Donnerstag, 27. Januar 2022

Monströses, journalistisch geglättet: Reinhard Müller und der Bugatti Veyron (Journalismus-Lektüre 102)

Der Besitzer eines Bugatti Veyron fuhr - auf You Tube kann man mitfahren - auf der Autobahn A 2 etwas mehr als 400 km/h schnell. Nun ja, wer ein solches hochgerüstetes Fahrzeug besitzt, möchte es auch bewegen. Vor allem möchte der Besitzer sich auch erproben. Wenn schon, denn schon. Immer nur in der Garage übers Blech streicheln, ist zu wenig. Schließlich möchte man doch auch gesehen werden. So weit, so in etwa verständlich. 

Unverständlich ist die journalistische Rationalisierung  - Reinhard Müllers Abkehr von einer nüchternen Abwägung (Frankfurter Allgemeine Zeitung, 26.1.2022, S. 7): Nicht immer in der Spur. Raser am Limit des Gesetzes....hat er seinen Text getitelt.

Reinhard Müller fragt: "Aber: Ist es grob verkehrswidrig und rücksichtslos, auf weitgehend freier Autobahn ein zugelassenes Fahrzeug auszufahren...Aber wenn nichts passiert? Von welchem Tempo an setzt Rücksichtslosigkeit ein? Was für Auswirkungen hat es, wenn ein Fahrzeug mit vierfacher Geschwindigkeit an einem anderen vorbeizieht? Ist jemand, der auf der Autobahn nur 80 fährt, nicht auch gefährlich?"

Gefährlich ist, wenn jemand sich dumm stellt. Dieses Tempo ist grob verkehrswidrig & rücksichtslos. Der Bremsweg ist enorm lang: laut der im Internet verfügbaren Faustformel 1.600 Meter. Natürlich wird der Bugatti Veyron eine ausgezeichnete Bremsanlage mit einem nicht so langen Bremsweg haben. Laut auto motor sport kommt der Wagen bei einem Tempo von 300 k/mh nach gut sieben Sekunden zum Stehen.
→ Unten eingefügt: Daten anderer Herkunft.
(** * proglog: the store, the index and the segment of the commit log

    A shallow embedding of [internal/log] (store.go, index.go, segment.go)
    and the properties of its specification, followed by [internal/server]
    (the in-memory log, the HTTP handlers and the gRPC server) and further
    properties of both packages.

    Conventions.
    - Go's [uint64], [uint32], [int64] and [int] values are integers in [Z];
      every conversion and every arithmetic operation that can wrap is
      written with [Go.uint64], [Go.uint32] or [Go.int64].
    - A byte slice is a [list byte].  Slicing [b[lo:hi]] is bounds-checked
      as in Go; a failed check is the outcome [Panic].
    - A Go function returning [(v, error)] returns an [outcome]: [Ok v],
      [Err e] or [Panic].  Methods with a pointer receiver return the
      receiver's new state next to the outcome. *)

From Stdlib Require Import String DecimalString ZArith List Lia Bool.
From coqutil Require Import Byte.
Import ListNotations.
Local Open Scope Z_scope.

(** ** Go values *)

Module Go.

Definition uint64 (z : Z) : Z := z mod 2 ^ 64.
Definition uint32 (z : Z) : Z := z mod 2 ^ 32.
(** Two's complement reinterpretation, [int64(x)]; [int] is 64 bits wide. *)
Definition int64 (z : Z) : Z := (z + 2 ^ 63) mod 2 ^ 64 - 2 ^ 63.
Definition int (z : Z) : Z := int64 z.

Definition len {A : Type} (l : list A) : Z := Z.of_nat (length l).

(** [b[lo:hi]]: [None] is the run-time panic "slice bounds out of range". *)
Definition slice {A : Type} (b : list A) (lo hi : Z) : option (list A) :=
  if (0 <=? lo) && (lo <=? hi) && (hi <=? len b)
  then Some (firstn (Z.to_nat (hi - lo)) (skipn (Z.to_nat lo) b))
  else None.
Für die 400 km/h gibt es keine Angaben. In den sieben Sekunden legt er in jedem Fall eine stattliche Strecke zurück. Sie dürfte für schnelle Ausweichmöver zu lang sein. Der Bugatti ist natürlich mit ABS  ausgestattet. Eine Vollbremsung dürfte dennoch die Fähigkeit eines Grand Prix-Fahrers voraussetzen. 400 km/h bedeuten:  über 100 Meter pro Sekunde; die 50 m - Baken an den Rändern der Autobahn werden in einer guten halben Sekunde passiert. Wer will da noch angemessen reagieren?

In der Videoaufzeichnung blieb der Bugatti-Fahrer, fuhr er allein,  auf der mittleren Spur. Passierte er andere Pkw, wechselte er auf die linke Spur; die anderen fuhren strikt auf der rechten Spur; die mittlere Spur blieb frei. Der Bugatti-Fahrer ging ein enormes Risiko ein. Unsere Straßenverkehrsordnung verbietet ein solches Fahren; sie fordert einen angemessenen, vernünftigen,  für alle Verkehrsteilnehmer vertrauten & einschätzbaren Bewegungsspielraum. Interaktive Abstimmungsprozesse sind bei diesem Tempo unmöglich. Weshalb mit einer solchen Geschwindigkeit zu überholen,  gravierend rechtswidrig sein dürfte.

Reinhard Müllers Frage Ist jemand, der auf der Autobahn nur 80 fährt, nicht auch gefährlich? ist maßlos und selbstvergessen. Er müsste sich für seine betrunkenen Sätze bei seiner Leserschaft entschuldigen.